By the end of 2018 IPC has confirmed to recognize The Hermes Standard to be the successor to “the SMEMA Standard” IPC-SMEMA-9851, which has been the only globally accepted and broadly established standard for machine to machine communication in SMT with regards to PCB handover. Accordingly, The Hermes Standard was assigned an IPC naming code: It can now officially be referred to as IPC-HERMES-9852.

The current version, IPC-HERMES-9852, Version 1.6 provides an electrical SMEMA interface replacement and extends the interface to communicate such things as unique identifiers for handled printed boards, equipment identifiers of the first machine noticing a printed board, barcodes, conveyor speed and specific information about the product type.

==Industry acceptance==
The initiative was started by two companies: ASM and ASYS; by April 2017, 17 companies had joined. On November 14, 2017, Hermes received a Global SMT&Packaging Award in the category “Software Process Control” at Productronica in Munich, Germany. As of November 2021, 62 companies are members of the initiative.

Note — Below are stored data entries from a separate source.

(** ** MACs and key derivation *)

Record HkdfTestCase := mk_hkdf_case {
  hkdf_ikm : string; hkdf_salt : string; hkdf_info : string; hkdf_out_len : Z; hkdf_want : string }.
Definition HKDF_TESTS : list HkdfTestCase := [
   mk_hkdf_case "0b0b0b0b0b0b0b0b0b0b0b0b0b0b0b0b0b0b0b0b0b0b"
     "000102030405060708090a0b0c"
     "f0f1f2f3f4f5f6f7f8f9"
     42
     "3cb25f25faacd57a90434f64d0362f2a2d2d0a90cf1a5a4c5db02d56ecc4c5bf34007208d5b887185865";
   mk_hkdf_case (concat_hex ["000102030405060708090a0b0c0d0e0f101112131415161718191a1b1c1d1e1f";
        "202122232425262728292a2b2c2d2e2f303132333435363738393a3b3c3d3e3f";
        "404142434445464748494a4b4c4d4e4f"])
     (concat_hex ["606162636465666768696a6b6c6d6e6f707172737475767778797a7b7c7d7e7f";
        "808182838485868788898a8b8c8d8e8f909192939495969798999a9b9c9d9e9f";
        "a0a1a2a3a4a5a6a7a8a9aaabacadaeaf"])
     (concat_hex ["b0b1b2b3b4b5b6b7b8b9babbbcbdbebfc0c1c2c3c4c5c6c7c8c9cacbcccdcecf";
        "d0d1d2d3d4d5d6d7d8d9dadbdcdddedfe0e1e2e3e4e5e6e7e8e9eaebecedeeef";
        "f0f1f2f3f4f5f6f7f8f9fafbfcfdfeff"])
     82
     (concat_hex ["b11e398dc80327a1c8e7f78c596a49344f012eda2d4efad8a050cc4c19afa97c";
        "59045a99cac7827271cb41c65e590e09da3275600c2f09b8367793a9aca3db71";
        "cc30c58179ec3e87c14c01d5c1f3434f1d87"]);
   mk_hkdf_case "0b0b0b0b0b0b0b0b0b0b0b0b0b0b0b0b0b0b0b0b0b0b"
     EmptyString
     EmptyString
     42
     "8da4e775a563c18f715f802a063c5a31b8a11f5c5ee1879ec3454e5f3c738d2d9d201395faa4b61a96c8"].
Record HmacTestCase := mk_hmac_case {
  hmac_digest : Digest; hmac_tag_size : Z; hmac_key : bytes; hmac_data : bytes; hmac_expected : string }.
Definition HMAC_TESTS : list HmacTestCase := [
   mk_hmac_case Digest_Sha256 32 (hex "000102030405060708090a0b0c0d0e0f") (bytes_of_string "Hello")
     "e0ff02553d9a619661026c7aa1ddf59b7b44eac06a9908ff9e19961d481935d4";
   mk_hmac_case Digest_Sha512 64 (hex "000102030405060708090a0b0c0d0e0f") (bytes_of_string "Hello")
     (concat_hex ["481e10d823ba64c15b94537a3de3f253c16642451ac45124dd4dde120bf1e5c1";
        "5e55487d55ba72b43039f235226e7954cd5854b30abc4b5b53171a4177047c9b"]);
   mk_hmac_case Digest_Sha256 32 (hex "000102030405060708090a0b0c0d0e0f") []
     "07eff8b326b7798c9ccfcbdbe579489ac785a7995a04618b1a2813c26744777d";
   mk_hmac_case Digest_Sha224 28 (replicate 20 (u8_of 0x0b)) (bytes_of_string "Hi There")
     "896fb1128abbdf196832107cd49df33f47b4b1169912ba4f53684b22";
   mk_hmac_case Digest_Sha256 32 (replicate 20 (u8_of 0x0b)) (bytes_of_string "Hi There")
     "b0344c61d8db38535ca8afceaf0bf12b881dc200c9833da726e9376c2e32cff7";
   mk_hmac_case Digest_Sha384 48 (replicate 20 (u8_of 0x0b)) (bytes_of_string "Hi There")
     "afd03944d84895626b0825f4ab46907f15f9dadbe4101ec682aa034c7cebc59cfaea9ea9076ede7f4af152e8b2fa9cb6";
   mk_hmac_case Digest_Sha512 64 (replicate 20 (u8_of 0x0b)) (bytes_of_string "Hi There")
     (concat_hex ["87aa7cdea5ef619d4ff0b4241a1d6cb02379f4e2ce4ec2787ad0b30545e17cde";
        "daa833b7d6b8a702038b274eaea3f4e4be9d914eeb61f1702e696c203a126854"]);
   mk_hmac_case Digest_Sha224 28 (bytes_of_string "Jefe") (bytes_of_string "what do ya want for nothing?")
     "a30e01098bc6dbbf45690f3a7e9e6d0f8bbea2a39e6148008fd05e44";
   mk_hmac_case Digest_Sha256 32 (bytes_of_string "Jefe") (bytes_of_string "what do ya want for nothing?")
     "5bdcc146bf60754e6a042426089575c75a003f089d2739839dec58b964ec3843";
   mk_hmac_case Digest_Sha384 48 (bytes_of_string "Jefe") (bytes_of_string "what do ya want for nothing?")
     "af45d2e376484031617f78d2b58a6b1b9c7ef464f5a01b47e42ec3736322445e8e2240ca5e69e2c78b3239ecfab21649";
   mk_hmac_case Digest_Sha512 64 (bytes_of_string "Jefe") (bytes_of_string "what do ya want for nothing?")
     (concat_hex ["164b7a7bfcf819e2e395fbe73b56e0a387bd64222e831fd610270cd7ea250554";
        "9758bf75c05a994a6d034f65f8f0e6fdcaeab1a34d4a6b4b636e070a38bce737"]);
   mk_hmac_case Digest_Sha224 28 (replicate 20 (u8_of 0xaa)) (replicate 50 (u8_of 0xdd))
     "7fb3cb3588c6c1f6ffa9694d7d6ad2649365b0c1f65d69d1ec8333ea";
   mk_hmac_case Digest_Sha256 32 (replicate 20 (u8_of 0xaa)) (replicate 50 (u8_of 0xdd))
     "773ea91e36800e46854db8ebd09181a72959098b3ef8c122d9635514ced565fe";
   mk_hmac_case Digest_Sha384 48 (replicate 20 (u8_of 0xaa)) (replicate 50 (u8_of 0xdd))
     "88062608d3e6ad8a0aa2ace014c8a86f0aa635d947ac9febe83ef4e55966144b2a5ab39dc13814b94e3ab6e101a34f27";
   mk_hmac_case Digest_Sha512 64 (replicate 20 (u8_of 0xaa)) (replicate 50 (u8_of 0xdd))
     (concat_hex ["fa73b0089d56a284efb0f0756c890be9b1b5dbdd8ee81a3655f83e33b2279d39";
        "bf3e848279a722c806b485a47e67c807b946a337bee8942674278859e13292fb"])].
(** Whatever relation the three setters respect holds between the final
    table and the table the creation loop left. *)
Lemma dashboard_run_rel : forall (R : Dashboard.position -> Dashboard.position -> Prop),
  (forall x, R x x) ->
  (forall x y z, R x y -> R y z -> R x z) ->
  (forall p o, R (Dashboard.set_owner p o) p) ->
  (forall p x, R (Dashboard.set_net_deposited p x) p) ->
  (forall p x, R (Dashboard.set_stake p x) p) ->
  forall pc tr dep wth T,
    Dashboard.positions_of decode_utf8_replace pc tr dep wth = Ok T ->
    exists T0,
      for_each (Dashboard.on_position_created decode_utf8_replace) pc [] = Ok T0
      /\ tables_rel R T T0.
Proof.
  intros R Hrefl Htrans Ho Hn Hs pc tr dep wth T Hrun.
  destruct (dashboard_positions_of_steps _ _ _ _ _ Hrun) as (T0 & T1 & T2 & H0 & H1 & H2 & H3).
  exists T0. split; [exact H0|].
  apply (tables_rel_trans _ R T T2 T0 Htrans).
  - apply (loop_rel _ R _ Hrefl Htrans (dashboard_withdrawn_rel R Hrefl Hn) _ _ _ H3).
  - apply (tables_rel_trans _ R T2 T1 T0 Htrans).
    + refine (loop_rel _ R _ Hrefl Htrans (dashboard_deposited_rel R Hrefl _) _ _ _ H2).
      intros p x y. eapply Htrans; [apply Hs | apply Hn].
    + apply (loop_rel _ R _ Hrefl Htrans (dashboard_transfer_rel R Hrefl Ho) _ _ _ H1).
Qed.

Lemma report_run_rel : forall (R : TopStakers.position -> TopStakers.position -> Prop),
  (forall x, R x x) ->
  (forall x y z, R x y -> R y z -> R x z) ->
  (forall p o, R (TopStakers.set_owner p o) p) ->
  (forall p x, R (TopStakers.set_net_deposited p x) p) ->
  (forall p x, R (TopStakers.set_stake p x) p) ->
  forall pc tr dep wth T,
    TopStakers.positions_of NOW to_checksum_address strftime_utc decode_utf8_replace
                            pc tr dep wth = Ok T ->
    exists T0,
      for_each (TopStakers.on_position_created NOW strftime_utc decode_utf8_replace) pc []
      = Ok T0
      /\ tables_rel R T T0.
Proof.
  intros R Hrefl Htrans Ho Hn Hs pc tr dep wth T Hrun.
  destruct (report_positions_of_steps _ _ _ _ _ Hrun) as (T0 & T1 & T2 & H0 & H1 & H2 & H3).
  exists T0. split; [exact H0|].
  apply (tables_rel_trans _ R T T2 T0 Htrans).
  - apply (loop_rel _ R _ Hrefl Htrans (report_withdrawn_rel R Hrefl Hn) _ _ _ H3).
  - apply (tables_rel_trans _ R T2 T1 T0 Htrans).
    + refine (loop_rel _ R _ Hrefl Htrans (report_deposited_rel R Hrefl _) _ _ _ H2).
      intros p x y. eapply Htrans; [apply Hs | apply Hn].
    + apply (loop_rel _ R _ Hrefl Htrans (report_transfer_rel R Hrefl Ho) _ _ _ H1).
Qed.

| 4IR.UK British Systems | 6TL Engineering | Achat Engineering GmbH | allSMT | ASM Assembly Systems GmbH | Asscon |
| ASYS Automatisierungssysteme GmbH | BESI | Bright Machines | BTU | CKD | |
| CTI Systems | CTS | CYBEROPTICS | Digitaltest | ECD | Essemtec |
| EUNIL | Eunil Co., Ltd. | Exelsius | Famecs | FlexLink | |
| GKG | GÖPEL electronic GmbH | Hanwha | Heller Industries | Innomelt | IPTE |
| IBL-Löttechnik GmbH | ITW EAE | JAPAN UNIX Co. Ltd. | JOT Automation Kft. | Keysight Technologies | |
| KIC | KOH YOUNG Technology Inc. | kolb Cleaning Technology GmbH | Kulicke & Soffa | Kurtzersa | |
| Magic Ray Technology | MIRTEC | MYCRONIC | Nordson ASYMTEK & MATRIX | Nutek Europe B.V. | |
| OMRON Corporation | OSAI | PARMI | Pemtron | Rehm Thermal Systems GmbH | |
| Rejoint | RG Elektrotechnologie | SEICA SpA & SEICA Automation | SAKI Corp | Scheid IT | |
| SEHO Systems | SICK AG | SMT-Wertheim | SolderStar | Sonic Technology | |
| SPEA S.p.A. | SYNEO | Test Research, Inc. (TRI) | Takaya | Universal Instruments | VISCOM AG |
| ViTrox | YJ Link Co., Ltd. | YXLON | | | |

==Specification==
- Munich, April 2017 release of Version 1.0
- Munich, November 2017 release of Version 1.0 Revision 1
- Shanghai, April 2018 release of Version 1.1
- San Diego, January 2019 release of Version 1.2
- Online, March 2021 release of Version 1.3
- Munich and Online, November 2021 release of Version 1.4
- Online, June 2022, release of version 1.5
- Anaheim and Online, April 2024, release of version 1.6
- Shenzhen and Online, November 2024, vote of version 1.7
- Munich and Online, November 2025, revote of version 1.7 with extras

Note: The release schedule of the standard is now determined by the IPC Task Group (open to all) whose meetings occur after the Initiative meetings (open to machine builders).

The specification is freely available for download from the Hermes Standard Initiative website. At the same time, the standard is available in the IPC Online Shop.